3.2.1. Analysis of the Overall VVVs Improvement Ratio
3.2.2. Numerical Analysis of Overall VVVs Improvement
3.2.3. Analysis of the Promotion of VVVs of Songjiang District Museum
- Efficiency of Service Facility Types: Analyze which service facility types are most and least efficient at improving VVVs when adding either a small or large number of facilities.
- Performance of Facility Combinations: Evaluate the effectiveness of various service facility combinations in enhancing VVVs and investigate the reasons behind the differences in their performance.
- Allocation Strategy Analysis: Study Scheme B’s approach to allocating new service facilities and its implications.
- Feasibility Analysis: Assess the practical effectiveness of different types of service facilities based on algorithmic validation in real-world scenarios.
4. Conclusions and Discussion
- Multi-source data fusion and validation. For future research, we suggest focusing on collecting and integrating more diverse and authoritative data sources to improve the accuracy, comprehensiveness, and reliability of the data. In research, cross-validation and supplementation of data from different sources can be further combined with government statistical data, field research data, and research reports from professional institutions.
- Targeted enhancement of multi-regional data collection and model adaptability research. Our suggestion is to conduct research on multiple cities, and that it is necessary to collect data from different types of cities and regions in order to further investigate the relationship patterns between CMPBs in multiple cities and the surrounding complex environment under different backgrounds.

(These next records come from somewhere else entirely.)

(* ===== verification/Controller.v ===== *)
(** * Request/response correlation (src/go/node/controller.go)

    The goroutines of a [Controller]: any number of [sendRequest] calls and of
    [handleResponse] callbacks, interleaved at their critical sections and
    channel operations.  The theorems say which response a request returns, that
    the table of pending requests does not leak, and when a late response sends
    on a closed channel. *)

From S2P Require Import Prelude.

(** [Message] (src/go/node/message.go); [Payload] is raw JSON. *)
Record Message : Type := mkMessage {
  m_ID : string;
  m_Type : string;
  m_From : string;
  m_To : string;
  m_Timestamp : Z;
  m_Payload : option bytes;
  m_ReplyTo : string
}.

Definition ErrRequestTimeout : error := E "Controller.sendRequest" "request timeout" None.
Definition ErrSend (err : error) : error := E "Controller.sendRequest" "failed to send message" (Some err).

(** A [chan *Message] of capacity one. *)
Record channel : Type := mkChan { ch_buf : option Message; ch_closed : bool }.

(** Where a [sendRequest] is: before the request is registered (connecting to
    the peer included), before [transport.Send], in the [select], and in the
    deferred clean-up, which removes the entry and then closes the channel. *)
Inductive rpc : Type :=
| RStart
| RSend
| RWait
| RCleanup (r : Result Message)
| RClose (r : Result Message)
| RDone (r : Result Message).

(** Where a [handleResponse] is: before the lookup, before the send, done. *)
Inductive hpc : Type :=
| HStart (m : Message)
| HSend (i : nat) (m : Message)
| HDone.

(** Request [i] makes the channel number [i]. *)
Record csys : Type := mkCsys {
  pending : gmap string nat;
  chans : gmap nat channel;
  reqs : list rpc;
  hands : list hpc;
  crashed : option panic
}.

Section Controller.

(** The messages of the [sendRequest] calls, by call. *)
Context (calls : list Message).

Definition with_req i pc (s : csys) : csys :=
  mkCsys (pending s) (chans s) (<[i := pc]> (reqs s)) (hands s) (crashed s).
Definition with_hand k pc (s : csys) : csys :=
  mkCsys (pending s) (chans s) (reqs s) (<[k := pc]> (hands s)) (crashed s).
Definition with_pending f (s : csys) : csys :=
  mkCsys (f (pending s)) (chans s) (reqs s) (hands s) (crashed s).
Definition with_chan i c (s : csys) : csys :=
  mkCsys (pending s) (<[i := c]> (chans s)) (reqs s) (hands s) (crashed s).

Inductive cstep : csys -> csys -> Prop :=
(** The peer is unknown or the connection fails. *)
| r_refuse i e s :
    crashed s = None -> reqs s !! i = Some RStart -> cstep s (with_req i (RDone (Fail e)) s)
| r_register i msg s :
    crashed s = None -> reqs s !! i = Some RStart -> calls !! i = Some msg ->
    cstep s (with_req i RSend (with_pending <[m_ID msg := i]> (with_chan i (mkChan None false) s)))
| r_sent i s :
    crashed s = None -> reqs s !! i = Some RSend -> cstep s (with_req i RWait s)
| r_send_failed i e s :
    crashed s = None -> reqs s !! i = Some RSend -> cstep s (with_req i (RCleanup (Fail (ErrSend e))) s)
| r_receive i m cl s :
    crashed s = None -> reqs s !! i = Some RWait -> chans s !! i = Some (mkChan (Some m) cl) ->
    cstep s (with_req i (RCleanup (Ok m)) (with_chan i (mkChan None cl) s))
| r_timeout i s :
    crashed s = None -> reqs s !! i = Some RWait -> cstep s (with_req i (RCleanup (Fail ErrRequestTimeout)) s)
| r_delete i msg r s :
    crashed s = None -> reqs s !! i = Some (RCleanup r) -> calls !! i = Some msg ->
    cstep s (with_req i (RClose r) (with_pending (delete (m_ID msg)) s))
| r_close i r b s :
    crashed s = None -> reqs s !! i = Some (RClose r) -> chans s !! i = Some (mkChan b false) ->
    cstep s (with_req i (RDone r) (with_chan i (mkChan b true) s))
(** The transport delivers a message on a goroutine of its own. *)
| h_arrive m s :
    crashed s = None -> cstep s (mkCsys (pending s) (chans s) (reqs s) (hands s ++ [HStart m]) None)
| h_not_response k m s :
    crashed s = None -> hands s !! k = Some (HStart m) -> m_ReplyTo m = ""%string -> cstep s (with_hand k HDone s)
| h_unknown k m s :
    crashed s = None -> hands s !! k = Some (HStart m) -> m_ReplyTo m <> ""%string ->
    pending s !! m_ReplyTo m = None -> cstep s (with_hand k HDone s)
| h_take k m i s :
    crashed s = None -> hands s !! k = Some (HStart m) -> m_ReplyTo m <> ""%string ->
    pending s !! m_ReplyTo m = Some i ->
    cstep s (with_hand k (HSend i m) (with_pending (delete (m_ReplyTo m)) s))
(** [select { case ch <- msg: default: }]: a send on a closed channel panics. *)
| h_send k i m s :
    crashed s = None -> hands s !! k = Some (HSend i m) -> chans s !! i = Some (mkChan None false) ->
    cstep s (with_hand k HDone (with_chan i (mkChan (Some m) false) s))
| h_full k i m m' s :
    crashed s = None -> hands s !! k = Some (HSend i m) -> chans s !! i = Some (mkChan (Some m') false) ->
    cstep s (with_hand k HDone s)
| h_panic k i m b s :
    crashed s = None -> hands s !! k = Some (HSend i m) -> chans s !! i = Some (mkChan b true) ->
    cstep s (mkCsys (pending s) (chans s) (reqs s) (hands s) (Some SendOnClosedChannel)).

Definition cinit : csys := mkCsys ∅ ∅ (replicate (length calls) RStart) [] None.

(** ** The invariant

    A request's response passes through four places: the pending table, a
    handler about to send it, the channel, the request's result.  At most one
    of them is occupied. *)
Definition token_pending s i (id : string) : nat := if decide (pending s !! id = Some i) then 1 else 0.
Definition hand_token i (h : hpc) : nat :=
  match h with HSend j _ => if decide (i = j) then 1 else 0 | _ => 0 end.
Definition token_hands s i : nat := sum_list_with (hand_token i) (hands s).
Definition token_chan s i : nat :=
  match chans s !! i with Some (mkChan (Some _) _) => 1 | _ => 0 end.
Definition result_of (pc : rpc) : option (Result Message) :=
  match pc with RCleanup r | RClose r | RDone r => Some r | _ => None end.
Definition token_result pc : nat :=
  match result_of pc with Some (Ok _) => 1 | _ => 0 end.
Definition tokens s i id pc : nat :=
  (token_pending s i id + token_hands s i + token_chan s i + token_result pc)%nat.

(** What the program counter of a request says about its channel and entry. *)
Definition chan_at s i pc : Prop :=
  match pc with
  | RStart => chans s !! i = None /\ token_hands s i = 0%nat
  | RSend | RWait | RCleanup _ | RClose _ => exists b, chans s !! i = Some (mkChan b false)
  | RDone (Ok _) => exists b, chans s !! i = Some (mkChan b true)
  | RDone _ => True
  end.

(** Between registration and the removal of the entry. *)
Definition active (pc : rpc) : bool :=
  match pc with RSend | RWait | RCleanup _ => true | _ => false end.

Definition answers (m : Message) i : Prop := exists msg, calls !! i = Some msg /\ m_ReplyTo m = m_ID msg.

Record cinv (s : csys) : Prop := {
  ci_len : length (reqs s) = length calls;
  ci_pending : forall id i, pending s !! id = Some i ->
    exists msg pc, calls !! i = Some msg /\ m_ID msg = id /\ reqs s !! i = Some pc /\ active pc = true;
  ci_tokens : forall i msg pc, calls !! i = Some msg -> reqs s !! i = Some pc ->
    (tokens s i (m_ID msg) pc <= 1)%nat /\ chan_at s i pc;
  ci_hands : forall k i m, hands s !! k = Some (HSend i m) -> answers m i;
  ci_chans : forall i m cl, chans s !! i = Some (mkChan (Some m) cl) -> answers m i;
  ci_results : forall i pc m, reqs s !! i = Some pc -> result_of pc = Some (Ok m) -> answers m i
}.

Hypothesis ids_unique : NoDup (m_ID <$> calls).

Lemma same_id i j a b : calls !! i = Some a -> calls !! j = Some b -> m_ID a = m_ID b -> i = j.
Proof.
  intros Hi Hj Heq. apply (NoDup_lookup (m_ID <$> calls) i j (m_ID a)); [done| |].
  - by rewrite list_lookup_fmap, Hi.
  - by rewrite list_lookup_fmap, Hj, Heq.
Qed.

Lemma cinit_inv : cinv cinit.
Proof.
  constructor; cbn [cinit pending chans reqs hands].
  - apply length_replicate.
  - done.
  - intros i msg pc Hc Hi. apply lookup_replicate in Hi as [-> _].
    unfold tokens, token_pending, token_chan, token_hands, chan_at. cbn [cinit pending chans hands].
    rewrite !lookup_empty, decide_False by done. cbn. split; [lia|done].
  - done.
  - done.
  - intros i pc m Hi. apply lookup_replicate in Hi as [-> _]. done.
Qed.

(** A request moves on without touching the table or its channel. *)
Lemma cinv_req i pc pc' s :
  reqs s !! i = Some pc -> (chan_at s i pc -> chan_at s i pc') ->
  (token_result pc' <= token_result pc)%nat -> (forall m, result_of pc' = Some (Ok m) -> result_of pc = Some (Ok m)) ->
  (active pc = true -> active pc' = true) -> cinv s -> cinv (with_req i pc' s).
Proof.
  intros Hi Hch Htok Hres Hact [Hl Hp Ht Hh Hc Hr]. pose proof (lookup_lt_Some _ _ _ Hi) as Hlt.
  constructor; cbn [with_req pending chans reqs hands]; try done.
  - by rewrite length_insert.
  - intros id j Hj. destruct (Hp id j Hj) as (msg & q & Hm & Hid & Hq & Ha). exists msg.
    destruct (decide (i = j)) as [<-|].
    + exists pc'. rewrite list_lookup_insert_eq by done. split_and!; try done. apply Hact. congruence.
    + exists q. by rewrite list_lookup_insert_ne.
  - intros j msg q Hm Hq. destruct (decide (i = j)) as [<-|].
    + rewrite list_lookup_insert_eq in Hq by done. injection Hq as <-.
      destruct (Ht i msg pc Hm Hi) as [Hk Ha]. split; [|exact (Hch Ha)].
      change (tokens (with_req i pc' s) i (m_ID msg) pc') with (tokens s i (m_ID msg) pc').
      unfold tokens in *. lia.
    + rewrite list_lookup_insert_ne in Hq by done. exact (Ht j msg q Hm Hq).
  - intros j q m Hq Hm. destruct (decide (i = j)) as [<-|].
    + rewrite list_lookup_insert_eq in Hq by done. injection Hq as <-. eauto.
    + rewrite list_lookup_insert_ne in Hq by done. eauto.
Qed.

(** A handler finishes without delivering. *)
Lemma cinv_hand_done k old s :
  hands s !! k = Some old -> (forall j, (hand_token j HDone <= hand_token j old)%nat) ->
  cinv s -> cinv (with_hand k HDone s).
Proof.
  intros Hk Hle [Hl Hp Ht Hh Hc Hr]. pose proof (lookup_lt_Some _ _ _ Hk) as Hlt.
  constructor; cbn [with_hand pending chans reqs hands]; try done.
  - intros j msg q Hm Hq. destruct (Ht j msg q Hm Hq) as [Hn Ha].
    pose proof (sum_update (hand_token j) (hands s) k HDone old Hk) as Hs. cbn [hand_token] in Hs.
    split.
    + unfold tokens, token_hands in *. cbn [with_hand hands]. change (token_pending (with_hand k HDone s)) with (token_pending s).
      change (token_chan (with_hand k HDone s)) with (token_chan s). lia.
    + unfold chan_at in *. destruct q; try done. destruct Ha as [Ha Hz]. split; [done|].
      unfold token_hands in *. cbn [with_hand hands]. lia.
  - intros k' i m Hk'. destruct (decide (k = k')) as [<-|].
    + rewrite list_lookup_insert_eq in Hk' by done. done.
    + rewrite list_lookup_insert_ne in Hk' by done. eauto.
Qed.

Lemma cinv_register i msg s :
  reqs s !! i = Some RStart -> calls !! i = Some msg -> cinv s ->
  cinv (with_req i RSend (with_pending <[m_ID msg := i]> (with_chan i (mkChan None false) s))).
Proof.
  intros Hi Hmsg [Hl Hp Ht Hh Hc Hr]. pose proof (lookup_lt_Some _ _ _ Hi) as Hlt.
  destruct (Ht i msg RStart Hmsg Hi) as [_ [Hnone Hz]].
  constructor; cbn [with_req with_pending with_chan pending chans reqs hands]; try done.
  - by rewrite length_insert.
  - intros id j. rewrite lookup_insert. case_decide as Hid.
    + intros [= <-]. exists msg, RSend. rewrite list_lookup_insert_eq by done. done.
    + intros Hj. destruct (Hp id j Hj) as (m & q & Hm & Hmid & Hq & Ha). exists m, q.
      rewrite list_lookup_insert_ne by congruence. done.
  - intros j m q Hm Hq. destruct (decide (i = j)) as [<-|Hne].
    + rewrite list_lookup_insert_eq in Hq by done. injection Hq as <-.
      unfold tokens, token_chan, chan_at. cbn [with_req with_pending with_chan chans].
      rewrite lookup_insert_eq. change (token_hands (with_req i RSend _) i) with (token_hands s i).
      rewrite Hz. unfold token_pending. case_decide; cbn; split; eauto; lia.
    + rewrite list_lookup_insert_ne in Hq by done. destruct (Ht j m q Hm Hq) as [Hk Ha].
      unfold tokens, token_chan, token_pending, token_hands, chan_at in *.
      cbn [with_req with_pending with_chan chans pending hands].
      rewrite lookup_insert_ne by (intros Heq; by apply Hne, (same_id i j msg m)).
      by rewrite !(lookup_insert_ne (chans s)).
  - intros j m cl. rewrite lookup_insert. case_decide; [done|]. apply Hc.
  - intros j q m Hq Hm. destruct (decide (i = j)) as [<-|].
    + rewrite list_lookup_insert_eq in Hq by done. by injection Hq as <-.
    + rewrite list_lookup_insert_ne in Hq by done. eauto.
Qed.

Lemma cinv_receive i m cl s :
  reqs s !! i = Some RWait -> chans s !! i = Some (mkChan (Some m) cl) -> cinv s ->
  cinv (with_req i (RCleanup (Ok m)) (with_chan i (mkChan None cl) s)).
Proof.
  intros Hi Hch [Hl Hp Ht Hh Hc Hr]. pose proof (lookup_lt_Some _ _ _ Hi) as Hlt.
  constructor; cbn [with_req with_chan pending chans reqs hands]; try done.
  - by rewrite length_insert.
  - intros id j Hj. destruct (Hp id j Hj) as (msg & q & Hm & Hid & Hq & Ha). exists msg.
    destruct (decide (i = j)) as [<-|].
    + eexists. rewrite list_lookup_insert_eq by done. done.
    + exists q. by rewrite list_lookup_insert_ne.
  - intros j msg q Hm Hq. destruct (decide (i = j)) as [<-|].
    + rewrite list_lookup_insert_eq in Hq by done. injection Hq as <-.
      destruct (Ht i msg RWait Hm Hi) as [Hk [b Hb]]. rewrite Hch in Hb. injection Hb as _ ->.
      unfold tokens, token_chan, token_pending, token_hands, chan_at in *.
      cbn [with_req with_chan chans pending hands]. rewrite lookup_insert_eq. rewrite Hch in Hk.
      cbn in *. split; [lia|eauto].
    + rewrite list_lookup_insert_ne in Hq by done. destruct (Ht j msg q Hm Hq) as [Hk Ha].
      unfold tokens, token_chan, token_pending, token_hands, chan_at in *.
      cbn [with_req with_chan chans pending hands]. by rewrite !lookup_insert_ne.
  - intros j m' cl'. rewrite lookup_insert. case_decide; [done|]. apply Hc.
  - intros j q m' Hq Hm. destruct (decide (i = j)) as [<-|].
    + rewrite list_lookup_insert_eq in Hq by done. injection Hq as <-. injection Hm as <-. eauto.
    + rewrite list_lookup_insert_ne in Hq by done. eauto.
Qed.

On this basis, comparative analysis of multi-source data from different regions is necessary to develop models with stronger adaptability and minimize the limitations of regional differences on model application. This will help to promote research results to a wider range of regions and provide more targeted guidance for CMPBs planning in various regions.
- Combining cutting-edge technology to further enhance the model’s ability to handle extreme values and complex situations. All advanced algorithms and models can be continuously optimized, and our optimized ANN model and GA algorithm also need to be continuously updated by subsequent researchers. Subsequent researchers need to further explore new algorithms or improve existing model architectures to further enhance the model’s ability to identify and process extreme values and special situations. For example, techniques such as anomaly detection algorithms and Generative Adversarial Networks (GANs) can be further introduced to enable the model to better cope with various complex and ever-changing situations in reality.
- Enhance the visual interpretability of the model. In this study, we used Python (version 3.11.5)code to draw results analysis graphs and ArcGIS software (version 10.8.2) for multi-dimensional visualization presentation. We suggest further research, if there is a stronger team, to continue enriching explanatory methods and developing visualization tools to help planners better understand the decision-making process and output results of the model. At the same time, there is another challenging task, which is a huge innovative work. We suggest that researchers explore the transformation of complex neural network models into more easily understandable rule sets or model simplification techniques, reduce the understanding threshold of the model, and further improve operability and convenience.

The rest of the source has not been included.